In the records below, some lines hold the word "Hfields". Copy each of those lines.

------------------------------

(** What the loop of [get_cart] adds to the count is what it adds to the
    items. *)
Lemma get_cart_loop_counts entries :
  NoDup entries.*1 →
  ∀ cart_items total_price total_items cart_items' total_price' total_items',
    (∀ k, k ∈ entries.*1 → cart_items !! k = None) →
    get_cart_loop entries cart_items total_price total_items
    = Done (cart_items', total_price', total_items') →
    total_items' - total_items
    = items_quantity cart_items' - items_quantity cart_items.
Proof.
  induction entries as [|[k0 raw0] rest IH];
    intros Hnodup items0 tp0 ti0 items' tp' ti' Hfresh.
  - intros [= <- _ <-]. lia.
  - apply NoDup_cons in Hnodup as [Hk0 Hnodup]. cbn [get_cart_loop].
    destruct (parse_item k0 raw0) as [item|e].
    + intros Hrun. apply (IH Hnodup) in Hrun.
      * rewrite items_quantity_insert in Hrun by (apply Hfresh; left). lia.
      * intros k Hk. rewrite lookup_insert_ne by (intros <-; done).
        apply Hfresh. by right.
    + destruct (caught e); [|done]. apply (IH Hnodup).
      intros k Hk. apply Hfresh. by right.
Qed.

(** The read of an existing cart whose entries the loop can deal with. *)
Lemma get_cart_readable st cart :
  let key := CartService._get_cart_key cart in
  is_Some (st !! key) →
  readable_cart st key →
  ∃ response,
    CartService.get_cart cart st = (st, Done response) ∧
    cart_id response = cart ∧
    (∀ k, items response !! k = HGET st key k ≫= parsed k) ∧
    total_items response = Zsum (quantity <$> entry_items (HGETALL st key)) ∧
    total_items response = items_quantity (items response) ∧
    0 ≤ total_items response.
Proof.
  intros key [h Hh]. rewrite get_cart_unfold. fold key. rewrite Hh.
  assert (Hfields : hash_fields st key = fields h)
    by (unfold hash_fields; by rewrite Hh).
  unfold readable_cart, HGET, HGETALL. rewrite Hfields.
  intros Hall.
  assert (Hlist : Forall (λ kv, entry_readable kv.1 kv.2 = true)
                    (map_to_list (fields h))).
  { apply Forall_forall. intros [k raw] Hin. apply elem_of_map_to_list in Hin.
    exact (Hall k raw Hin). }
  destruct (get_cart_loop_readable _ (NoDup_fst_map_to_list (fields h)) Hlist
              ∅ (mk_Decimal 0 0) 0) as (items' & tp' & Hrun & Hitems).
  rewrite list_to_map_to_list in Hitems.
  pose proof (get_cart_loop_counts _ (NoDup_fst_map_to_list (fields h)) _ _ _ _ _ _
                (λ k _, lookup_empty k) Hrun) as Hcount.
  rewrite items_quantity_empty in Hcount.
  pose proof (entry_items_nonneg_sum (map_to_list (fields h))) as Hsum.
  destruct (map_to_list (fields h)) as [|entry rest] eqn:Hentries.
  - apply map_to_list_empty_iff in Hentries.
    eexists. split; [reflexivity|]. cbn [cart_id items total_items].
    split; [done|]. split; [|by rewrite items_quantity_empty].
    intros k. by rewrite Hentries, !lookup_empty.
  - rewrite Hrun. eexists. split; [reflexivity|]. cbn [cart_id items total_items].
    split; [done|]. split; [|split; [|split]; lia].
    intros k. rewrite Hitems, lookup_empty.
    by destruct (fields h !! k ≫= parsed k).
Qed.

(** The read of an existing cart with an entry the loop cannot deal with. *)
Lemma get_cart_unreadable st cart :
  let key := CartService._get_cart_key cart in
  is_Some (st !! key) →
  ¬ readable_cart st key →
  ∃ e, CartService.get_cart cart st = (st, Failed e) ∧ caught e = false.
Proof.
  intros key [h Hh]. rewrite get_cart_unfold. fold key. rewrite Hh.
  assert (Hfields : hash_fields st key = fields h)
    by (unfold hash_fields; by rewrite Hh).
  unfold readable_cart. rewrite Hfields. intros Hnot.
  assert (Hlist : Exists (λ kv, entry_readable kv.1 kv.2 = false)
                    (map_to_list (fields h))).
  { apply (Exists_impl (λ kv : string * payload,
                          ¬ entry_readable kv.1 kv.2 = true)).
    - apply not_Forall_Exists; [intros kv; apply _|].
      intros Hall. apply Hnot. intros k raw Hk.
      apply (proj1 (Forall_forall _ _) Hall (k, raw)).
      by apply elem_of_map_to_list.
    - intros kv Hkv. by apply not_true_is_false. }
  destruct (get_cart_loop_unreadable _ Hlist ∅ (mk_Decimal 0 0) 0) as (e & Hrun & Hc).
  destruct (map_to_list (fields h)) as [|entry rest]; [by apply Exists_nil in Hlist|].
  rewrite Hrun. eauto.
Qed.


(** ** What a merge does to its source *)

(** Until its last command the script leaves every key but the target as it
    is, so a run that stops early has not touched the source. *)
Lemma MERGE_CART_SCRIPT_failed_keeps source_key target_key conflict_resolution ttl
    (h : option rhash) :
  source_key ≠ target_key →
  triple (λ st, st !! source_key = h)
    (MERGE_CART_SCRIPT source_key target_key conflict_resolution ttl)
    (λ _ _, True) (λ st, st !! source_key = h).
Proof.
  intros Hne. unfold MERGE_CART_SCRIPT.
  apply triple_bind with (Q' := λ _ st, st !! source_key = h);
    [apply preserves_query|intros source_items].
  destruct (length source_items =? 0)%nat; [by apply triple_ret|].
  apply triple_bind with (Q' := λ _ st, st !! source_key = h);
    [apply preserves_query|intros target_items].
  apply triple_bind with (Q' := λ _ st, st !! source_key = h);
    [apply preserves_build_target_map|intros target_map].
  apply triple_bind with (Q' := λ _ st, st !! source_key = h).
  { apply preserves_merge_loop. intros st field v <-. by apply lookup_HSET_ne. }
  intros counts st _. unfold bind, query, update, command, ret.
  destruct (EXISTS st target_key); simpl;
    by match goal with |- context [DEL ?s ?k] => destruct (DEL s k) end.
Qed.

(** A run that reaches its end on a source with entries has deleted the
    source. *)
Lemma MERGE_CART_SCRIPT_done_deletes source_key target_key conflict_resolution ttl :
  triple (λ st, HGETALL st source_key ≠ [])
    (MERGE_CART_SCRIPT source_key target_key conflict_resolution ttl)
    (λ _ st, st !! source_key = None) (λ _, True).
Proof.
  unfold MERGE_CART_SCRIPT.
  apply triple_bind with (Q' := λ source_items _, source_items ≠ []);
    [by apply triple_query|intros source_items].
  destruct source_items as [|entry rest]; [by intros st H|].
  change (length (entry :: rest) =? 0)%nat with false. cbv iota.
  apply triple_bind with (Q' := λ _ _, True); [by apply triple_query|intros target_items].
  apply triple_bind with (Q' := λ _ _, True).
  { eapply triple_weaken; [apply (preserves_build_target_map (λ _, True))|done..]. }
  intros target_map.
  apply triple_bind with (Q' := λ _ _, True).
  { eapply triple_weaken; [apply (preserves_merge_loop (λ _, True)); done|done..]. }
  intros counts st _. unfold bind, query, update, command, ret.
  destruct (EXISTS st target_key); simpl.
  - pose proof (lookup_DEL (EXPIRE st target_key ttl) source_key source_key) as H.
    destruct (DEL (EXPIRE st target_key ttl) source_key). simpl in *.
    by rewrite decide_True in H.
  - pose proof (lookup_DEL st source_key source_key) as H.
    destruct (DEL st source_key). simpl in *. by rewrite decide_True in H.
Qed.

------------------------------

Exercise output:
  assert (Hfields : hash_fields st key = fields h)
  unfold readable_cart, HGET, HGETALL. rewrite Hfields.
  assert (Hfields : hash_fields st key = fields h)
  unfold readable_cart. rewrite Hfields. intros Hnot.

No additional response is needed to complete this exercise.